Önümüzdeki dönemde iç muhafaza kubbesi ve beton işlerinin kurulumu planlanmaktadırken, türbin salonu montajı ve turbo-jeneratör kurulumu zaten devam etmektedir.
Yerelleştirme üstleri beklentileri
Yerelleştirme, projenin kuruluşundan bu yana önemli bir öncelik olmuştur.
Butkikh, yaklaşık 400 Türk şirketinin başlangıçta dahil olması beklendiğini, ancak bugüne kadar yaklaşık 2.000 tedarikçi ve yüklenicinin katıldığını söyledi.
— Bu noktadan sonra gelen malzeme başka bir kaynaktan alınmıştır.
(** * Spill transfer engine of the TW-TDC embedded firmware

    Shallow embedding of [ARM/TWTDCEmbedded/main.c]: the polling context
    ([main], [init], [beamOnTransfer]) as a statement-level step function, the
    interrupt handler [beamOffTransfer] as a function that runs to completion,
    and the interleaving of the two (plus the dual-port RAM's hardware side) as
    an event-driven machine.

    Left out, because they neither read nor write anything the transfer uses:
    the trace output ([TRACE_DEBUG], [TRACE_INFO]), the two LEDs, the pin and
    bus configuration of [ConfigureDPRam] and [ConfigureLED], and the reads of
    the interrupt status ([PIO_GetISR], [*dpIntAddr]) whose value is dropped. *)

From Stdlib Require Import ZArith List Bool Lia.
Import ListNotations.
Open Scope Z_scope.

(** ** Local definitions (main.c lines 15-41) *)

Definition DPSIZE : Z := 0x20000.
Definition NDPWORDS : Z := 0x8000.
Definition NBANKS : Z := 16.
Definition NWORDSPERBANK : Z := 0x400.
Definition NWORDSMASK : Z := 0x7ff00000.
Definition BANKIDMASK : Z := 0x0000000f.

Definition BOS : Z := 0.
Definition EOS : Z := 1.
Definition READY : Z := 2.

(** Addresses (lines 58-62).  An [lPTR] is a 32-bit byte address. *)
Definition dpStartAddr : Z := 0x50000000.
Definition dpEndAddr : Z := 0x50010000.
Definition dpIntAddr : Z := 0x5001fff8.
Definition sdStartAddr : Z := 0x20008000.
Definition sdEndAddr : Z := 0x23f00000.

(** ** Machine words and pointers

    [unsigned int], [unsigned long] and pointers are all 32 bits wide on the
    target.  Pointer arithmetic on an [lPTR] moves by four bytes per element;
    where ISO C leaves out-of-object arithmetic undefined the model gives it
    the target's wrap-around. *)

Definition wrap32 (x : Z) : Z := x mod 2 ^ 32.

Definition sint32 (x : Z) : Z :=
  if wrap32 x <? 2 ^ 31 then wrap32 x else wrap32 x - 2 ^ 32.

(** [p + k] for [lPTR p]. *)
Definition padd (p k : Z) : Z := wrap32 (p + 4 * k).

(** [a - b] for two [lPTR]s, converted to [unsigned int]. *)
Definition ptr_diff (a b : Z) : Z := wrap32 (sint32 (a - b) / 4).

(** The payload-length field of a bank header (line 129). *)
Definition word_count (header : Z) : Z :=
  Z.shiftr (Z.land header NWORDSMASK) 20.

(** ** Memory

    One flat word-granular memory indexed by byte address: dual-port RAM,
    SDRAM and whatever else the bus decodes.  A load yields a 32-bit word. *)

Definition Mem : Type := Z -> Z.

Definition load (m : Mem) (a : Z) : Z := wrap32 (m a).

Definition store (m : Mem) (a v : Z) : Mem :=
  fun a' => if a' =? a then v else m a'.

(** The words at [a], [a+1], ... ([len] of them). *)
Fixpoint read_words (m : Mem) (a : Z) (len : nat) : list Z :=
  match len with
  | O => []
  | S len' => load m a :: read_words m (padd a 1) len'
  end.

(** The C arrays [dpBankStartAddr] and [dpBankLastAddr] (16 entries, indexed
    within bounds by the code). *)
Definition tbl_get (t : list Z) (k : Z) : Z := nth (Z.to_nat k) t 0.

Fixpoint set_nth (n : nat) (v : Z) (t : list Z) : list Z :=
  match t, n with
  | [], _ => []
  | _ :: t', O => v :: t'
  | x :: t', S n' => x :: set_nth n' v t'
  end.

Definition tbl_set (t : list Z) (k v : Z) : list Z := set_nth (Z.to_nat k) v t.

(** ** Machine state

    The program points of the polling context are named after the source
    line of the statement about to run. *)

Inductive Line : Type :=
  | L320                                     (* main *)
  | L79 | L80 | L81 | L83 | L84 | L87 | L91 | L94 | L99          (* init *)
  | L113 | L115 | L118 | L119 | L121 | L122 | L124 | L128 | L129
  | L135 | L141 | L145 | L146 | L148 | L156 | L160 | L161 | L164
  | L173.                                    (* beamOnTransfer *)

(** Globals, then the locals of the polling context ([init_i] is the loop
    variable of [init]; the rest are the locals of [beamOnTransfer]), then
    whether the processor is inside the interrupt handler. *)
Record Machine : Type := {
  state : Z;
  nWordsTotal : Z;
  dpBankStartAddr : list Z;
  dpBankLastAddr : list Z;
  currentSDAddr : Z;
  mem : Mem;
  pc : Line;
  init_i : Z;
  sdAddr : Z;
  currentDPBank : Z;
  header : Z;
  dpAddr : Z;
  nWords : Z;
  eventID : Z;
  i : Z;
  in_handler : bool
}.

(** Field updates. *)
Definition set_state (v : Z) (m : Machine) : Machine :=
  {| state := v; nWordsTotal := nWordsTotal m; dpBankStartAddr := dpBankStartAddr m;
     dpBankLastAddr := dpBankLastAddr m; currentSDAddr := currentSDAddr m;
     mem := mem m; pc := pc m; init_i := init_i m; sdAddr := sdAddr m;
     currentDPBank := currentDPBank m; header := header m; dpAddr := dpAddr m;
     nWords := nWords m; eventID := eventID m; i := i m; in_handler := in_handler m |}.

Definition set_nWordsTotal (v : Z) (m : Machine) : Machine :=
  {| state := state m; nWordsTotal := v; dpBankStartAddr := dpBankStartAddr m;
     dpBankLastAddr := dpBankLastAddr m; currentSDAddr := currentSDAddr m;
     mem := mem m; pc := pc m; init_i := init_i m; sdAddr := sdAddr m;
     currentDPBank := currentDPBank m; header := header m; dpAddr := dpAddr m;
     nWords := nWords m; eventID := eventID m; i := i m; in_handler := in_handler m |}.

Definition set_dpBankStartAddr (v : list Z) (m : Machine) : Machine :=
  {| state := state m; nWordsTotal := nWordsTotal m; dpBankStartAddr := v;
     dpBankLastAddr := dpBankLastAddr m; currentSDAddr := currentSDAddr m;
     mem := mem m; pc := pc m; init_i := init_i m; sdAddr := sdAddr m;
     currentDPBank := currentDPBank m; header := header m; dpAddr := dpAddr m;
     nWords := nWords m; eventID := eventID m; i := i m; in_handler := in_handler m |}.

Definition set_dpBankLastAddr (v : list Z) (m : Machine) : Machine :=
  {| state := state m; nWordsTotal := nWordsTotal m;
     dpBankStartAddr := dpBankStartAddr m; dpBankLastAddr := v;
     currentSDAddr := currentSDAddr m; mem := mem m; pc := pc m; init_i := init_i m;
     sdAddr := sdAddr m; currentDPBank := currentDPBank m; header := header m;
     dpAddr := dpAddr m; nWords := nWords m; eventID := eventID m; i := i m;
     in_handler := in_handler m |}.

Definition set_currentSDAddr (v : Z) (m : Machine) : Machine :=
  {| state := state m; nWordsTotal := nWordsTotal m;
     dpBankStartAddr := dpBankStartAddr m; dpBankLastAddr := dpBankLastAddr m;
     currentSDAddr := v; mem := mem m; pc := pc m; init_i := init_i m;
     sdAddr := sdAddr m; currentDPBank := currentDPBank m; header := header m;
     dpAddr := dpAddr m; nWords := nWords m; eventID := eventID m; i := i m;
     in_handler := in_handler m |}.

Definition set_mem (v : Mem) (m : Machine) : Machine :=
  {| state := state m; nWordsTotal := nWordsTotal m;
     dpBankStartAddr := dpBankStartAddr m; dpBankLastAddr := dpBankLastAddr m;
     currentSDAddr := currentSDAddr m; mem := v; pc := pc m; init_i := init_i m;
     sdAddr := sdAddr m; currentDPBank := currentDPBank m; header := header m;
     dpAddr := dpAddr m; nWords := nWords m; eventID := eventID m; i := i m;
     in_handler := in_handler m |}.

Definition set_pc (v : Line) (m : Machine) : Machine :=
  {| state := state m; nWordsTotal := nWordsTotal m;
     dpBankStartAddr := dpBankStartAddr m; dpBankLastAddr := dpBankLastAddr m;
     currentSDAddr := currentSDAddr m; mem := mem m; pc := v; init_i := init_i m;
     sdAddr := sdAddr m; currentDPBank := currentDPBank m; header := header m;
     dpAddr := dpAddr m; nWords := nWords m; eventID := eventID m; i := i m;
     in_handler := in_handler m |}.

Definition set_init_i (v : Z) (m : Machine) : Machine :=
  {| state := state m; nWordsTotal := nWordsTotal m;
     dpBankStartAddr := dpBankStartAddr m; dpBankLastAddr := dpBankLastAddr m;
     currentSDAddr := currentSDAddr m; mem := mem m; pc := pc m; init_i := v;
     sdAddr := sdAddr m; currentDPBank := currentDPBank m; header := header m;
     dpAddr := dpAddr m; nWords := nWords m; eventID := eventID m; i := i m;
     in_handler := in_handler m |}.

Definition set_sdAddr (v : Z) (m : Machine) : Machine :=
  {| state := state m; nWordsTotal := nWordsTotal m;
     dpBankStartAddr := dpBankStartAddr m; dpBankLastAddr := dpBankLastAddr m;
     currentSDAddr := currentSDAddr m; mem := mem m; pc := pc m; init_i := init_i m;
     sdAddr := v; currentDPBank := currentDPBank m; header := header m;
     dpAddr := dpAddr m; nWords := nWords m; eventID := eventID m; i := i m;
     in_handler := in_handler m |}.

Definition set_currentDPBank (v : Z) (m : Machine) : Machine :=
  {| state := state m; nWordsTotal := nWordsTotal m;
     dpBankStartAddr := dpBankStartAddr m; dpBankLastAddr := dpBankLastAddr m;
     currentSDAddr := currentSDAddr m; mem := mem m; pc := pc m; init_i := init_i m;
     sdAddr := sdAddr m; currentDPBank := v; header := header m; dpAddr := dpAddr m;
     nWords := nWords m; eventID := eventID m; i := i m; in_handler := in_handler m |}.

Definition set_header (v : Z) (m : Machine) : Machine :=
  {| state := state m; nWordsTotal := nWordsTotal m;
     dpBankStartAddr := dpBankStartAddr m; dpBankLastAddr := dpBankLastAddr m;
     currentSDAddr := currentSDAddr m; mem := mem m; pc := pc m; init_i := init_i m;
     sdAddr := sdAddr m; currentDPBank := currentDPBank m; header := v;
     dpAddr := dpAddr m; nWords := nWords m; eventID := eventID m; i := i m;
     in_handler := in_handler m |}.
“Yerelleştirme oranı projeksiyonları aştı. Daha fazla Türk şirketi ve ekipman üreticisinin entegre edilmesi de dahil olmak üzere hala ele alınacak birçok alanımız var. Ürün aralığımızı genişletmeye ve bu ortaklıkları güçlendirmeye devam edeceğiz.” Dedi.
Akkuyu’nun 60 yıllık ilk operasyonel ömrü, 20 yıl daha uzatılabilir.
Yetkililer, Türkiye’nin enerji güvenliğini artırmak ve uygun fiyatlı bir elektrik arzı sağlamak için hala en az sekiz ek reaktörün yanı sıra 5 GW küçük modüler reaktöre (SMR) ihtiyacı olduğunu söylüyor.
Trakya’nın kuzeybatı bölgesinde ve Sinop’un Karadeniz bölgesinde iki bitki daha inşa etmeyi planlıyor. 2035 yılına kadar 7.2 GW nükleer kapasiteye ve 2050 yılına kadar 20 GW’ye ulaşmayı hedefliyor.